July 17, 2010

Porn Under Persecution

The First Amendment to the United States Constitution is supposed to protect freedom of speech, no matter how reprehensible. Yet because of the legal maze that is obscenity law, an American pornography producer and director now finds himself indicted on an array of charges that could put him in prison for the rest of his life.

John Stagliano is the founder and owner of the Evil Angel pornographic film studio. His company, based in southern California since 1989, is successful. Indeed, it is ranked among the top ten of adult film producers in the country and certainly among the most profitable. Dozens of people are employed by Evil Angel and hundreds work for it on a regular basis, including several hired specifically to handle the incredible amount of paperwork a business of its kind has to cope with due to extensive legal interference from different layers of government.

Evil Angel works rather differently than most of its competitors. Richard Abowitz at Reason Magazine, which has been covering Stagliano's trial expertly, explains:

Before Evil Angel, traditional adult companies gave directors a flat budget for making a movie, then pocketed the profits. What was not spent on the actors, set, and production became the director's take-home pay. Once the director turned in the completed movie, he no longer held any financial stake in the project.

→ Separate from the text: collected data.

(* ===== verification/PresenterNodes.v ===== *)
(** * The dialogues on compute nodes

    [src/presenter/PresenterNodesOperationalSystem.cpp]: an image found on the
    machine or to be downloaded, and the version it holds.
    [src/presenter/PresenterNodes.cpp]: naming, addresses and hardware of the
    nodes, and one question for each of them. *)

From stdpp Require Import base strings list gmap.
From Stdlib Require Import ZArith Lia Ascii.
From S2P Require Import Prelude CppString External Enums Options World Cluster ClusterFill TuiSession.
From S2P Require Import View Presenters.
From S2P Require Network Connection DiskImage.

Local Open Scope Z_scope.

Module OperationalSystem.
Abbreviation Texts_title := NodesOperationalSystem.title.

(** [PresenterNodesVersionCombo]: major, minor, architecture *)
Definition VersionCombo : Type := Z * Z * Arch.t.

(** ** Versions *)

Definition defaultVersionComboFor_os (os : OS) : outcome VersionCombo :=
  arch ← getArch os; Ok (m_majorVersion os, m_minorVersion os, arch).

Definition defaultVersionComboFor (distro : Distro.t) (fallbackOS : OS) : outcome VersionCombo :=
  if decide (distro = Distro.Ubuntu) then arch ← getArch fallbackOS; Ok (24, 4, arch)
  else defaultVersionComboFor_os fallbackOS.

Definition parseVersionString (raw : string) : outcome (option (Z * Z)) :=
  match find_char "." raw with
  | None => Ok None
  | Some separator =>
      try_catch (major ← stoi (stake separator raw); minor ← stoi (sdrop (S separator) raw); Ok (Some (major, minor)))
        is_std_exception (fun _ => Ok None)
  end.

Definition parseArchitecture (raw : string) : option Arch.t :=
  let normalized := lower raw in
  if contains "x86_64" normalized || contains "amd64" normalized then Some Arch.x86_64
  else if contains "ppc64le" normalized then Some Arch.ppc64le
  else None.

(** [static_cast<unsigned>(minorVersion)] *)
Definition makeOperatingSystem (distro : Distro.t) (version : VersionCombo) : outcome OS :=
  let '(majorVersion, minorVersion, arch) := version in
  let unsupported := Throw (RuntimeError ("Unsupported OS version " +:+ dec_int majorVersion +:+ "." +:+
                                          dec_int minorVersion)) in
  if majorVersion =? 8 then Ok (OS_make distro Platform.el8 (u32 minorVersion) arch Family.Linux)
  else if majorVersion =? 9 then Ok (OS_make distro Platform.el9 (u32 minorVersion) arch Family.Linux)
  else if majorVersion =? 10 then Ok (OS_make distro Platform.el10 (u32 minorVersion) arch Family.Linux)
  else if majorVersion =? 24 then
    if bool_decide (distro = Distro.Ubuntu) && (minorVersion =? 4)
    then Ok (OS_make distro Platform.ubuntu2404 0 arch Family.Linux) else unsupported
  else unsupported.

(** ** File names *)

(** [std::regex_search] for two numbers: the prefix, digits, the separator
    and digits, from the first place where all of them are *)
Definition version_at (prefix separator s : string) : option (string * string) :=
  if starts_with prefix s then
    let '(major, rest) := span is_digit (sdrop (String.length prefix) s) in
    if negb (empty major) && starts_with separator rest then
      let minor := (span is_digit (sdrop (String.length separator) rest)).1 in
      if empty minor then None else Some (major, minor)
    else None
  else None.

Fixpoint version_search (prefix separator s : string) : option (string * string) :=
  match version_at prefix separator s with
  | Some m => Some m
  | None => match s with EmptyString => None | String _ s => version_search prefix separator s end
  end.

Definition iso_pattern (distro : Distro.t) : string * string :=
  match distro with
  | Distro.OL => ("R", "-U")
  | Distro.Ubuntu => ("ubuntu-", ".")
  | _ => ("", ".")
  end.

Definition inferVersionComboFromIso (distro : Distro.t) (isoName : string) : outcome (option VersionCombo) :=
  match parseArchitecture isoName with
  | None => Ok None
  | Some arch =>
      match version_search (iso_pattern distro).1 (iso_pattern distro).2 isoName with
      | None => Ok None
      | Some (major, minor) => major ← stoi major; minor ← stoi minor; Ok (Some (major, minor, arch))
      end
  end.

Definition isoSearchToken (distro : Distro.t) : string :=
  match distro with
  | Distro.RHEL => "rhel"
  | Distro.OL => "OracleLinux"
  | Distro.Rocky => "Rocky"
  | Distro.AlmaLinux => "AlmaLinux"
  | Distro.Ubuntu => "ubuntu-"
  end.

Definition isoMatchesDistro (distro : Distro.t) (isoName : string) : bool :=
  match distro with
  | Distro.RHEL => contains "rhel" isoName
  | Distro.OL => contains "OracleLinux" isoName
  | Distro.Rocky => contains "Rocky" isoName
  | Distro.AlmaLinux => contains "AlmaLinux" isoName
  | Distro.Ubuntu => contains "ubuntu-" isoName
  end.

Definition architecture_name (distro : Distro.t) (arch : Arch.t) : string :=
  if decide (distro = Distro.Ubuntu) then "amd64" else toString arch.

Definition exampleIsoName (distro : Distro.t) (version : VersionCombo) : string :=
  let '(major, minor, arch) := version in
  let architecture := architecture_name distro arch in
  let major := dec_int major in
  let minor := dec_int minor in
  match distro with
  | Distro.RHEL => "rhel-" +:+ major +:+ "." +:+ minor +:+ "-" +:+ architecture +:+ "-dvd.iso"
  | Distro.OL => "OracleLinux-R" +:+ major +:+ "-U" +:+ minor +:+ "-" +:+ architecture +:+ "-dvd.iso"
  | Distro.Rocky => "Rocky-" +:+ major +:+ "." +:+ minor +:+ "-" +:+ architecture +:+ "-dvd.iso"
  | Distro.AlmaLinux => "AlmaLinux-" +:+ major +:+ "." +:+ minor +:+ "-" +:+ architecture +:+ "-dvd.iso"
  | Distro.Ubuntu => "ubuntu-" +:+ major +:+ ".04.4-live-server-" +:+ architecture +:+ ".iso"
  end.

Definition formatNoMatchingIsoMessage (directory : string) (distro : Distro.t) (defaultVersion : VersionCombo) : string :=
  "No ISO matching the selected distribution was found in the provided directory." +:+ nl +:+ nl +:+
  "Directory: " +:+ directory +:+ nl +:+ "Looked for: *.iso filenames containing " +:+ quoted (isoSearchToken distro) +:+
  nl +:+ "Example: " +:+ exampleIsoName distro defaultVersion.

(** The named fields of the format are spelled out. *)
Definition getDownloadURL (distro : Distro.t) (version : VersionCombo) : outcome string :=
  let '(majorVersion, minorVersion, arch) := version in
  let arch := architecture_name distro arch in
  let major := dec_int majorVersion in
  let minor := dec_int minorVersion in
  match distro with
  | Distro.RHEL => Throw (RuntimeError "We does not support RHEL ISO download yet!")
  | Distro.OL =>
      Ok ("https://yum.oracle.com/ISOS/OracleLinux/OL" +:+ major +:+ "/u" +:+ minor +:+ "/" +:+ arch +:+
          "/OracleLinux-R" +:+ major +:+ "-U" +:+ minor +:+ "-" +:+ arch +:+ "-dvd.iso")
  | Distro.Rocky =>
      Ok ("https://download.rockylinux.org/pub/rocky/" +:+ major +:+ "/isos/" +:+ arch +:+ "/Rocky-" +:+ major +:+
          "." +:+ minor +:+ "-" +:+ arch +:+ "-dvd.iso")
  | Distro.AlmaLinux =>
      Ok ("https://repo.almalinux.org/almalinux/" +:+ major +:+ "." +:+ minor +:+ "/isos/" +:+ arch +:+
          "/AlmaLinux-" +:+ major +:+ "." +:+ minor +:+ "-" +:+ arch +:+ "-dvd.iso")
  | Distro.Ubuntu =>
      if negb (majorVersion =? 24) || negb (minorVersion =? 4) then
        Throw (RuntimeError "Only Ubuntu 24.04 ISO download is supported")
      else Ok ("https://releases.ubuntu.com/24.04/ubuntu-24.04.4-live-server-" +:+ arch +:+ ".iso")
  end.

(** [url.substr(url.find_last_of('/') + 1)] *)
Definition url_filename (url : string) : string := sdrop (after (find_last (Ascii.eqb "/") url)) url.

Definition distros : list (string * Distro.t) :=
  [("Red Hat Enterprise Linux", Distro.RHEL); ("AlmaLinux", Distro.AlmaLinux); ("Rocky Linux", Distro.Rocky);
   ("Oracle Linux", Distro.OL); ("Ubuntu", Distro.Ubuntu)].
Definition distroNames : list string := distros.*1.

(** ** The dialogue *)

Section dialogue.
Context `{Asio} `{Machine} `{GChecksum}.
Variable h : Host.

Definition findMatchingIsos (isoRoot : string) (distro : Distro.t) : M World (option (list string)) :=
  there ← ask (fun w => is_directory w isoRoot);
  if negb there then mret None
  else
    found ← directory_entries isoRoot;
    regular ← ask (fun w => filter (fun entry => Is_true (is_regular_file w entry)) found);
    let isos := filter (fun entry => Is_true (String.eqb (extension entry) ".iso" &&
                                               isoMatchesDistro distro (filename entry))) regular in
    mret (Some (filename <$> isos)).

Definition ask_version (metadata : FieldEntries) : M Operator (FieldEntries + VersionCombo) :=
  metadata ← fieldMenu Texts_title NodesOperationalSystem.OperationalSystemVersion_question metadata
               NodesOperationalSystem.OperationalSystemVersion_help;
  parsedVersion ← lift (parseVersionString (field metadata 0));
  match parsedVersion with
  | None =>
      _ ← message Texts_title NodesOperationalSystem.OperationalSystemVersion_invalidVersion; mret (inl metadata)
  | Some (major, minor) =>
      match parseArchitecture (field metadata 1) with
      | None => _ ← message Texts_title NodesOperationalSystem.OperationalSystemVersion_invalidArch; mret (inl metadata)
      | Some arch => mret (inr (major, minor, arch))
      end
  end.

The obvious economic incentive was to make the cheapest porn movies possible.

Stagliano changed that. He entered into partnerships with his directors. They paid to make their own movies, Evil Angel paid for distribution and marketing, and the profits were split between the two. Many of the industry's top directors quickly partnered with Stagliano's company. The quality of their films readily improved and so did sales.

Although Evil Angel diligently complied with all red tape it had to handle and although all of its actors are condescending adults, federal prosecutors found reason to charge John Stagliano nonetheless; because pornography, they argue, is obscene.

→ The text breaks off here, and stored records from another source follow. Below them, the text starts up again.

(* ===== verification/Main.v ===== *)
(** * The program

    [runApplication] and [main] of [src/main.cpp], from the parsed command
    line on.  The program is that of a release build, which has no test
    commands; what the log says is left out. *)

From stdpp Require Import base strings list gmap.
From Stdlib Require Import ZArith Lia Ascii.
From S2P Require Import Prelude CppString External Enums KeyFile Options World FileOps RepoData.
From S2P Require Import Cluster ClusterFill ClusterDump TuiSession View Presenters PresenterInstall.
From S2P Require AnswerFile Runner OsService RepoConfig RepoManager Role Ansible.

Local Open Scope Z_scope.

Definition productName : string := "OpenCATTUS".
Definition productVersion : string := "1.1".
Definition EXIT_SUCCESS : Z := 0.
Definition EXIT_FAILURE : Z := 1.

(** The options are changed before they become constant. *)
Definition put_enableTUI (v : bool) (o : Options) : Options :=
  mkOptions (parsingError o) (helpAndExit o) (showVersion o) (runAsRoot o) (dryRun o) v (enableCLI o) (runAsDaemon o)
    (airGap o) (unattended o) (enableMirrors o) (listRoles o) (logLevelInput o) (error o) (config o) (helpText o)
    (airGapUrl o) (mirrorBaseUrl o) (answerfile o) (beegfsVersion o) (zabbixVersion o) (xcatVersion o)
    (dumpAnswerfile o) (tuiDraft o) (stopAfterStep o) (skipSteps o) (forceSteps o) (ohpcPackages o) (roles o)
    (testCommand o) (testCommandArgs o).

Definition put_h_opts (o : Options) (h : Host) : Host :=
  mkHost o (h_ifs h) (h_resolver h) (h_domainname h) (h_routes h) (h_nametoindex h) (h_files h) (h_os h) (h_status h).

(** ** Asking before the machine is changed *)

(** [std::cin >> response; std::cin.ignore(..., '\n')]: the character read, if
    there is one, and what is left *)
Definition read_response (input : string) : option ascii * string :=
  match skip_space input with
  | EmptyString => (None, "")
  | String c rest => (Some c, match find_char "010" rest with Some i => sdrop (S i) rest | None => "" end)
  end.

(** At the end of the input the response stays [N]. *)
Fixpoint confirm_loop (fuel : nat) (input : string) : option (bool * string) :=
  match fuel with
  | O => None
  | S fuel =>
      let '(response, input) := read_response input in
      let response := to_upper_char (default "N"%char response) in
      if Ascii.eqb response "Y" then Some (true, input)
      else if Ascii.eqb response "N" then Some (false, input)
      else confirm_loop fuel input
  end.

(** What the program keeps: the desk with the cluster, its standard input, and
    what it has printed *)
Record App `{Asio} := mkApp { a_desk : Desk; a_stdin : string; a_printed : list string }.

Section main.
Context `{Asio} `{BoostText} `{BoostPort} `{GKeyFile} `{Fmt} `{Machine} `{BoostIni} `{Glibc} `{GChecksum}.

Definition on_desk {A} (m : M Desk A) : M App A := zoom a_desk (fun d a => mkApp _ d (a_stdin a) (a_printed a)) m.
Definition print (text : string) : M App unit := modify (fun a => mkApp _ (a_desk a) (a_stdin a) (a_printed a ++ [text])).

Definition confirmSystemModification (opts : Options) : M App bool :=
  if dryRun opts || enableTUI opts || negb (empty (testCommand opts)) || negb (empty (dumpAnswerfile opts)) then mret true
  else if unattended opts then _ ← print (productName +:+ " will now modify your system."); mret true
  else fun a =>
    match confirm_loop (S (String.length (a_stdin a))) (a_stdin a) with
    | Some (b, input) => (Ok b, mkApp _ (a_desk a) input (a_printed a))
    | None => (Throw NoReturn, a)
    end.

(** [checkRootOrExplain]; [root] is whether [geteuid] is zero. *)
Definition checkRootOrExplain (root : bool) : M App bool :=
  if root then mret true else _ ← print (productName +:+ ": must be run as root"); mret false.

(** ** The answer file of a questionnaire *)

Definition dump_to (path : string) : M Desk unit :=
  model ← model_get id;
  dumped ← lift (dumpData path model);
  m_world (Files.write dumped.1 dumped.2).

Definition load_answerfile (opts : Options) (path : string) : M Desk AnswerFileData.AnswerFile :=
  w ← gets d_world;
  lift (AnswerFile.AnswerFile_make (dryRun opts) (contents w) path true).

(** The file [mkstemp] makes up the name of; nobody else can read it. *)
Definition createTemporaryTuiAnswerfilePath (path : string) : M World unit :=
  made ← stream_write path "";
  if made : bool then skip else throw (RuntimeError "Unable to create temporary TUI answerfile").

(** [~ScopedFileRemoval] *)
Definition with_removal {A} (path : string) (m : M Desk A) : M Desk A := fun d =>
  let '(r, d) := m d in
  match r with
  | Throw NoReturn | UB => (r, d)
  | _ => (r, (m_world (try_catchM (fs_remove path) is_std_exception (fun _ => skip)) d).2)
  end.

Definition generateAnswerfileFromTuiModel (opts : Options) (path : string) : M Desk AnswerFileData.AnswerFile :=
  _ ← m_world (createTemporaryTuiAnswerfilePath path);
  with_removal path (_ ← dump_to path; load_answerfile opts path).

(** [writeDraft] of the model *)
Definition write_model (path : string) (steps : list string) (complete : bool) : M Desk unit :=
  model ← model_get id;
  m_world (writeDraft model path steps complete).

Definition set_steps (steps : list string) : M Desk unit :=
  modify (fun d => mkDesk _ (d_model d) (d_world d) (d_operator d) steps).

(** [saveTuiDraft] *)
Definition saveTuiDraft (draftPath : string) (steps : list string) : M Desk unit :=
  _ ← set_steps steps;
  try_catchM (write_model draftPath steps false) is_std_exception (fun _ => skip).

(** ** Loading *)

Section run.
Variables (root : bool) (fresh : outcome Cluster) (host : Host) (entries : list (string * string)).
Variables (place : RepoConfig.Place) (draw1 draw2 : nat -> nat) (tmp_path timestamp current_path : string).

Definition runner (opts : Options) : Runner.IRunner := if dryRun opts then Runner.DryRunner opts else Runner.Runner opts.

(** The draft is applied to the model as far as it goes. *)
Definition apply_draft (opts : Options) (path : string) : M App unit :=
  on_desk (m_site (applyDraftToModel (put_h_opts opts host) path)).

Definition resume (opts : Options) (path : string) : M App DraftState :=
  state ← on_desk (m_world (loadDraftState path));
  _ ← apply_draft opts path;
  mret state.

Record Loaded := mkLoaded {
  l_answerfile : option AnswerFileData.AnswerFile;
  l_draft : DraftState;
  l_path : string;
}.

Definition draft_refused (path : string) : string :=
  "Answerfile " +:+ path +:+ " is an incomplete TUI draft. Resume it with --tui --answerfile " +:+ path +:+
  ", or finish the questionnaire and use the completed output for unattended installs.".

Definition draft_question (path : string) : string :=
  "A TUI draft was found:" +:+ nl +:+ path +:+ nl +:+ nl +:+ "Continue from this draft?".

(** The answer file, the draft and its path; or the exit code *)
Definition load (opts : Options) : M App (Z + Loaded) :=
  if negb (empty (answerfile opts)) then
    isDraft ← on_desk (m_world (isDraftAnswerfile (answerfile opts)));
    if isDraft : bool then
      if negb (enableTUI opts) then _ ← print (draft_refused (answerfile opts)); mret (inl EXIT_FAILURE)
      else state ← resume opts (answerfile opts); mret (inr (mkLoaded None state (answerfile opts)))
    else
      af ← on_desk (load_answerfile opts (answerfile opts));
      _ ← on_desk (m_site (fillData (put_h_opts opts host) af));
      mret (inr (mkLoaded (Some af) DraftState_default ""))
  else if enableTUI opts then
    let path := defaultDraftPath current_path opts in
    path ← (if empty (dumpAnswerfile opts) then mret path
            else
              isDraft ← on_desk (m_world (isDraftAnswerfile (dumpAnswerfile opts)));
              mret (if isDraft : bool then dumpAnswerfile opts else path));
    isDraft ← on_desk (m_world (isDraftAnswerfile path));
    if isDraft : bool then
      wanted ← on_desk (m_view (yesNoQuestion "TUI draft" (draft_question path)
        ("Choose Yes to continue the saved questionnaire. Choose No to start a new questionnaire.")));
      if wanted : bool then state ← resume opts path; mret (inr (mkLoaded None state path))
      else mret (inr (mkLoaded None DraftState_default path))
    else mret (inr (mkLoaded None DraftState_default path))
  else mret (inr (mkLoaded None DraftState_default "")).

(** ** The questionnaire *)

(** What stopping the questionnaire leaves: the draft, or the failure to write
    it *)
Definition stop_questionnaire (draftPath : string) : M App Z :=
  steps ← on_desk (gets d_completedSteps);
  try_catchM
    (_ ← on_desk (write_model draftPath steps false);
     _ ← print ("TUI stopped. Draft saved to " +:+ draftPath);
     mret EXIT_SUCCESS)
    is_std_exception
    (fun saveError =>
       _ ← print ("TUI stopped, but saving the draft to " +:+ draftPath +:+ " failed: " +:+ what saveError);
       mret EXIT_FAILURE).

(** The answer file made of the answers, or the exit code *)
Definition questionnaire (opts : Options) (loaded : Loaded) : M App (Z + AnswerFileData.AnswerFile) :=
  let draftPath := if empty (l_path loaded) then defaultDraftPath current_path opts else l_path loaded in
  _ ← on_desk (set_steps (completedSteps (l_draft loaded)));
  stopped ← try_catchM
    (_ ← on_desk (PresenterInstall (put_h_opts opts host) (runner opts) entries place draw1 draw2
                    (saveTuiDraft draftPath) (completedStepSet (l_draft loaded)));
     mret None)
    is_abort (fun _ => code ← stop_questionnaire draftPath; mret (Some code));
  match stopped with
  | Some code => mret (inl code)
  | None =>
      af ← on_desk (generateAnswerfileFromTuiModel opts tmp_path);
      steps ← on_desk (gets d_completedSteps);
      _ ← on_desk (try_catchM (write_model draftPath steps true) is_std_exception (fun _ => skip));
      mret (inr af)
  end.

(** ** The run *)

(** Writing the answer file asked for: the exit code if it fails *)
Definition write_output (opts : Options) (steps : list string) : M App (option Z) :=
  let path := if enableTUI opts then defaultAnswerfilePath current_path opts else dumpAnswerfile opts in
  try_catchM
    (_ ← on_desk (if enableTUI opts then write_model path steps true else dump_to path); mret None)
    is_std_exception
    (fun ex => _ ← print ("Failed to write answerfile " +:+ path +:+ ": " +:+ what ex); mret (Some EXIT_FAILURE)).

(** The singletons and the engine.  An answer file is there unless a test
    command was given ([load_gives_answerfile]); what a release build then
    does, until a role looks for the answer file, is not followed further. *)
Definition install (opts : Options) (af : option AnswerFileData.AnswerFile) : M Desk unit :=
  model ← model_get id;
  osservice ← lift (OsService.factory (runner opts) (s_os (h_server (k_headnode model))));
  af ← lift (deref af);
  m_world (fun w =>
    let '(r, s) := Ansible.executionEngine opts (runner opts) osservice model af entries place timestamp current_path
                     (RepoManager.mkSession w RepoManager.RPMRepoManager_default) in
    (r, RepoManager.s_world s)).

(** From the model on *)
Definition finish (opts : Options) (af : option AnswerFileData.AnswerFile) (steps : list string) : M App Z :=
  let output := enableTUI opts || negb (empty (dumpAnswerfile opts)) in
  failed ← (if output then write_output opts steps else mret None);
  match failed with
  | Some code => mret code
  | None =>
      if output && (negb (enableTUI opts) || negb (empty (dumpAnswerfile opts))) then mret EXIT_SUCCESS
      else if dryRun opts && enableTUI opts then mret EXIT_SUCCESS
      else
        confirmed ← confirmSystemModification opts;
        if negb confirmed then mret EXIT_SUCCESS
        else _ ← on_desk (install opts af); mret EXIT_SUCCESS
  end.

Definition proceed (opts : Options) (loaded : Loaded) : M App Z :=
  if enableTUI opts then
    answered ← questionnaire opts loaded;
    match answered with
    | inl code => mret code
    | inr af => steps ← on_desk (gets d_completedSteps); finish opts (Some af) steps
    end
  else finish opts (l_answerfile loaded) (completedSteps (l_draft loaded)).

(** What is answered before anything is looked at *)
Definition early_exit (opts : Options) : option (Z * string) :=
  if parsingError opts then
    Some (EXIT_FAILURE, "Command line error: " +:+ error opts +:+ nl +:+ "Run with --help to see available options.")
  else if showVersion opts then Some (EXIT_SUCCESS, productName +:+ ": Version " +:+ productVersion)
  else if helpAndExit opts then Some (EXIT_SUCCESS, "Help:" +:+ nl +:+ helpText opts)
  else if listRoles opts then
    Some (EXIT_SUCCESS, "Roles: " +:+ lower (concat_sep "," (toStrings Role.Roles.t)))
  else None.

Definition requestedTui (opts : Options) : bool := enableTUI opts || negb (empty (tuiDraft opts)).
Definition shouldRunInteractiveQuestionnaire (opts : Options) : bool :=
  empty (answerfile opts) && empty (testCommand opts).

Definition cli_text : string :=
  "The command-line questionnaire is not implemented yet." +:+ nl +:+
  "Use --tui for the guided questionnaire or --answerfile for an unattended installation.".

(** A test command also implies [--unattended], which matters to
    [confirmSystemModification] only, and not there: it asks nothing when there
    is a test command. *)
Definition runApplication (opts : Options) : M App Z :=
  match early_exit opts with
  | Some (code, text) => _ ← print text; mret code
  | None =>
      let opts := put_enableTUI (requestedTui opts || shouldRunInteractiveQuestionnaire opts) opts in
      let needs_root := empty (testCommand opts) && empty (dumpAnswerfile opts) && negb (enableTUI opts && dryRun opts) in
      allowed ← (if needs_root then checkRootOrExplain root else mret true);
      if negb allowed then mret EXIT_FAILURE
      else if enableCLI opts then _ ← print cli_text; mret EXIT_FAILURE
      else
        model ← lift fresh;
        _ ← on_desk (m_model (modify (fun _ => model)));
        loaded ← load opts;
        match loaded with
        | inl code => mret code
        | inr loaded => proceed opts loaded
        end
  end.

(** [main]: whatever is thrown ends in an exit code. *)
Definition main (opts : Options) : M App Z :=
  try_catchM (runApplication opts) is_any (fun ex =>
    _ ← print (if is_std_exception ex then productName +:+ ": " +:+ what ex
               else productName +:+ ": unexpected fatal error");
    mret EXIT_FAILURE).
End run.
End main.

Throughout the past fifty years, courts have struggled with defining just what "obscenity" means. Currently on the books is the so-called Miller test, which dates back to 1973's Miller v. California. The Supreme Court at the time devised a set of criteria which must be met in order for a work to be legitimately subject to state regulation. Foremost among them was "whether the average person, applying contemporary community standards [...], would find that the work, taken as a whole, appeals to the prurient interest." Just what "community standards" are remains a matter of dispute.

In fifty years' time, few justices have dared argue that perhaps the "average person" is best served by relying his own judgement. The trial of John Stagliano is but the latest example of the government knows best mentality that appears to have taken hold of America. Notably, not a single complaint was ever lodged against him or his company by a private citizen or corporation. That citizen is supposedly protected from "unlawful exposure to obscene materials" by the Obscenity Prosecution Task Force (OPTF) formed in 2005.

In Stagliano's case, an FBI special agent ordered films which Evil Angel distributed and purchased them at the taxpayer's expense. Why his business is suddenly deemed criminal is difficult to ascertain for the presiding District Court judge on the case, Richard Leon, shut the press out of the jury selection process while the courtroom monitors that will display the crucial evidence are all arranged to be out of the sightlines of journalists and interested parties, viewable only by jurors and lawyers. Stagliano, moreover, has been denied the use of expert witnesses. So much for fair trial.

The problem won't go away when Stagliano's ordeal comes to an end. If he is released as innocent, the OPTF will still be there, deciding arbitrarily which pornographic content is to be considered obscene and which is not. If a jury finds him guilty, nearly all adult movies may become taboo with porn actors, directors and producers fearing for their freedoms.